In my last post, I introduced the concept of the 80/20 rule in the context of a typical business's customer base where 80% of a company's revenue comes from 20% of that customer base. In this post, I want to shift the context of the 80/20 rule to the general business universe - in terms of the number of businesses actually leveraging the power of social media to its fullest extent. By fullest extent I mean it's producing a meaningful, measurable impact on the business.
I regularly talk to business owners from a wide variety of industries and by habit, I ask where they are - where they show up - with their online efforts. Regardless of their size and sophistication, an increasingly growing percentage will recite what I call standard coverage: website, Facebook, Twitter and LinkedIn (this skews more to B2B than B2C). And for those that profess to have a blog on their website (less than half in my unscientific calculation), they've been able to automate the distribution of blog content to their social media presence in some way.
When I take the time to check things out by visiting a company's site, Facebook page, Twitter account and LinkedIn presence, it quickly becomes apparent that while their is indeed presence, there is no strategic intent reflected across this standard coverage. Using this background, it leads me to conclude that the 80/20 (it might even by 90/10 or 95/5) rule is alive and well in terms of the percentage of companies truly getting their bang for the buck with their social media practices. While that is good news for the 20%'ers, it does not bode well for the other 80%.
I am in the process of developing a survey, and searching for the best avenues in which to distribute it, that will provide better feedback on this issue. My gut instinct is that the small business community is vastly underutilizing the power of social media. I also believe that because of their limited resources - time, budget, staffing and access to professional support, they are finding it increasingly difficult to compete in today's markets.

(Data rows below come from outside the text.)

(* ===== verification/PullSpec.v ===== *)
(** * What a pull does

    The properties of [Worker::pull]: its columns, its statements, its
    transaction and its outcome. *)
From S2P Require Import Prelude Numbers StringUtils NullableValue Configuration Job.
From S2P Require Import LibPQ Connection Transaction PostGis Requests Gdal FieldConversion PullSource Pull.

(** ** Columns *)
Section ColumnsSpec.
Context {GD : Gdal}.
Context (src : Source) (layer_name : string).

(** The columns after the turns for the table fields [seen]. *)
Record columns_ok (seen : list Field) (cols : Columns) : Prop := {
  co_key : primaryKeyColumns cols = field_name <$> List.filter isPrimaryKey seen;
  co_update : updateColumns cols = field_name <$> List.filter (fun f => negb (isPrimaryKey f)) seen;
  co_geometry : Forall (fun f => pgTypeName f = "geometry" -> field_name f = geometryColumn cols) seen;
  co_insert : insertColumns cols =
    flat_map (fun f => (if String.eqb (pgTypeName f) "geometry" then [field_name f] else []) ++
                       (if in_source src (field_name f) then [field_name f] else [])) seen
}.

Lemma column_turn_ok seen cols kf cols' :
  Forall (fun f => field_name f <> "") seen ->
  columns_ok seen cols -> column_turn src layer_name cols kf = Ret cols' ->
  (geometryColumn cols = "" -> Forall (fun f => pgTypeName f <> "geometry") seen) ->
  columns_ok (seen ++ [kf.2]) cols' /\
  (geometryColumn cols' = "" -> field_name kf.2 <> "" ->
   Forall (fun f => pgTypeName f <> "geometry") (seen ++ [kf.2])).
Proof.
  destruct cols as [pk geom ins upd], kf as [k f]. intros Hne [H1 H2 H3 H4] Ht Hg. simpl in *.
  assert (Hk : forall s f, field_name <$> List.filter isPrimaryKey (s ++ [f]) =
              (field_name <$> List.filter isPrimaryKey s) ++ (if isPrimaryKey f then [field_name f] else [])).
  { intros s f0. rewrite List.filter_app, fmap_app. f_equal. simpl. by destruct (isPrimaryKey f0). }
  assert (Hu : forall s f, field_name <$> List.filter (fun f => negb (isPrimaryKey f)) (s ++ [f]) =
              (field_name <$> List.filter (fun f => negb (isPrimaryKey f)) s) ++
              (if isPrimaryKey f then [] else [field_name f])).
  { intros s f0. rewrite List.filter_app, fmap_app. f_equal. simpl. by destruct (isPrimaryKey f0). }
  unfold column_turn in Ht. cbn [snd] in Ht.
  destruct (String.eqb_spec (pgTypeName f) "geometry") as [He|He].
  - destruct (String.eqb_spec geom "") as [->|]; [|unfold is_empty in Ht; destruct (String.eqb_spec geom ""); done].
    simpl in Ht. injection Ht as <-. split; [split|]; simpl.
    + rewrite Hk, <- H1. destruct (isPrimaryKey f); [done|by rewrite app_nil_r].
    + rewrite Hu, <- H2. destruct (isPrimaryKey f); [by rewrite app_nil_r|done].
    + apply Forall_app. split; [|by repeat constructor].
      eapply Forall_impl; [exact (Hg eq_refl)|]. intros; done.
    + rewrite flat_map_app, <- H4. simpl. rewrite He. simpl. rewrite app_nil_r.
      destruct (in_source _ _); simpl; by rewrite <- ?app_assoc, ?app_nil_r.
    + intros H ?. done.
  - injection Ht as <-. split; [split|]; simpl.
    + rewrite Hk, <- H1. destruct (isPrimaryKey f); [done|by rewrite app_nil_r].
    + rewrite Hu, <- H2. destruct (isPrimaryKey f); [by rewrite app_nil_r|done].
    + apply Forall_app. split; [exact H3|]. repeat constructor. intros; done.
    + rewrite flat_map_app, <- H4. simpl. destruct (String.eqb_spec (pgTypeName f) "geometry"); [done|].
      simpl. rewrite app_nil_r. destruct (in_source _ _); by rewrite ?app_nil_r.
    + intros H _. apply Forall_app. split; [by apply Hg|by repeat constructor].
Qed.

I'm a firm believer in the ingenuity inherent in the small business community - both on the client side and the service provider side - ingenuity that will provide the impetus to solve this issue. It will take some creative thinking on the service provider side to come up with offerings that allow small businesses to progress through the necessary phases to successfully leverage social media. And it will require small business to step up to the plate and extend the ownership mentality that launched their businesses over to making social media work.